START DATA SUPPLIED

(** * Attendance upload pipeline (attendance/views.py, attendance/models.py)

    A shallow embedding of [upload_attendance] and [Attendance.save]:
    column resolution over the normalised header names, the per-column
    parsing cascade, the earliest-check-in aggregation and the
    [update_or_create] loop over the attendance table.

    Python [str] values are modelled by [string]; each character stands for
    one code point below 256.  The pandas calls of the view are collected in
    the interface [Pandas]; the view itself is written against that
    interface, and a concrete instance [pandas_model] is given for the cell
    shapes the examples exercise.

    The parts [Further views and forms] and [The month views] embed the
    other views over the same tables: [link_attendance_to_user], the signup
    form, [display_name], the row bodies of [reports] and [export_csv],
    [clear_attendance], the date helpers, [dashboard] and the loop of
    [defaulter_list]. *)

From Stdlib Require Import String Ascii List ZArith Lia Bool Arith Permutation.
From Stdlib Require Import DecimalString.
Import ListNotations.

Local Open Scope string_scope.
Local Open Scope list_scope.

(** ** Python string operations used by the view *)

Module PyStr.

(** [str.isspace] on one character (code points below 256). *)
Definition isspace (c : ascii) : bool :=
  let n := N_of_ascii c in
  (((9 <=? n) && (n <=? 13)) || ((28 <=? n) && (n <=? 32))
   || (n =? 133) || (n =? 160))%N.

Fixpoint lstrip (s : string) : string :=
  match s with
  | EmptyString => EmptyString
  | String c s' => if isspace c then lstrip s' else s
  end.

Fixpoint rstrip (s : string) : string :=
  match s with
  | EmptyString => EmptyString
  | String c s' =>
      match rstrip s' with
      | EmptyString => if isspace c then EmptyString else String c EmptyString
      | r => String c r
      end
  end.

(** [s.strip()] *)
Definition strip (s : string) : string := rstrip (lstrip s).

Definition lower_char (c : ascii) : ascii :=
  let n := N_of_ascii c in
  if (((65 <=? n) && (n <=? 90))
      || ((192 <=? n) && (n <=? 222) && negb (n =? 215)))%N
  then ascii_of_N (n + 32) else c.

END DATA SUPPLIED
START DATA SUPPLIED

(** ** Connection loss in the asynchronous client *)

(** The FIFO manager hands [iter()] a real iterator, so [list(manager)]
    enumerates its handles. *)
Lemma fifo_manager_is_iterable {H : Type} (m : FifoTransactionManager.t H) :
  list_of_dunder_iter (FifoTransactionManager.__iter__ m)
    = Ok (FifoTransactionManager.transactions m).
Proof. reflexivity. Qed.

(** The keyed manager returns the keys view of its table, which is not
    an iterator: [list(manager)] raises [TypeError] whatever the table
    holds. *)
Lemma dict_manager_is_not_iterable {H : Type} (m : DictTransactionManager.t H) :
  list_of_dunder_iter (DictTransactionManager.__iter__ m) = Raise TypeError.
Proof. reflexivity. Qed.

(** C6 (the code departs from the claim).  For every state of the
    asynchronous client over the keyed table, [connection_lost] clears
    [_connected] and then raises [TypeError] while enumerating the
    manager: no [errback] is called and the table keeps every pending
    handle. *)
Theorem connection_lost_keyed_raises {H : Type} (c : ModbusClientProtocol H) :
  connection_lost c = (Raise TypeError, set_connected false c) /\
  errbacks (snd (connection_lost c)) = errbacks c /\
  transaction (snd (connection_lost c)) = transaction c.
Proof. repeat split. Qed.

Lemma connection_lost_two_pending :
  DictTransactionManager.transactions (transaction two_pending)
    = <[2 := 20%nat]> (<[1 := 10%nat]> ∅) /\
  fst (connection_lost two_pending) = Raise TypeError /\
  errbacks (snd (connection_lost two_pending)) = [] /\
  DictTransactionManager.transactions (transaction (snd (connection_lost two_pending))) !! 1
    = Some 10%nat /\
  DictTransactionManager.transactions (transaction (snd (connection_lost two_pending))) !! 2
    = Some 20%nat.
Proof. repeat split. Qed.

END DATA SUPPLIED

▶ **DESCRIPTION OF THE TASK**
Return only the part of the records above that opens with the line containing "(** * Attendance" and closes with the line containing "(** [s.strip()] *)", ends included.

▶ **WRITTEN ANSWER**
(** * Attendance upload pipeline (attendance/views.py, attendance/models.py)

    A shallow embedding of [upload_attendance] and [Attendance.save]:
    column resolution over the normalised header names, the per-column
    parsing cascade, the earliest-check-in aggregation and the
    [update_or_create] loop over the attendance table.

    Python [str] values are modelled by [string]; each character stands for
    one code point below 256.  The pandas calls of the view are collected in
    the interface [Pandas]; the view itself is written against that
    interface, and a concrete instance [pandas_model] is given for the cell
    shapes the examples exercise.

    The parts [Further views and forms] and [The month views] embed the
    other views over the same tables: [link_attendance_to_user], the signup
    form, [display_name], the row bodies of [reports] and [export_csv],
    [clear_attendance], the date helpers, [dashboard] and the loop of
    [defaulter_list]. *)

From Stdlib Require Import String Ascii List ZArith Lia Bool Arith Permutation.
From Stdlib Require Import DecimalString.
Import ListNotations.

Local Open Scope string_scope.
Local Open Scope list_scope.

(** ** Python string operations used by the view *)

Module PyStr.

(** [str.isspace] on one character (code points below 256). *)
Definition isspace (c : ascii) : bool :=
  let n := N_of_ascii c in
  (((9 <=? n) && (n <=? 13)) || ((28 <=? n) && (n <=? 32))
   || (n =? 133) || (n =? 160))%N.

Fixpoint lstrip (s : string) : string :=
  match s with
  | EmptyString => EmptyString
  | String c s' => if isspace c then lstrip s' else s
  end.

Fixpoint rstrip (s : string) : string :=
  match s with
  | EmptyString => EmptyString
  | String c s' =>
      match rstrip s' with
      | EmptyString => if isspace c then EmptyString else String c EmptyString
      | r => String c r
      end
  end.

(** [s.strip()] *)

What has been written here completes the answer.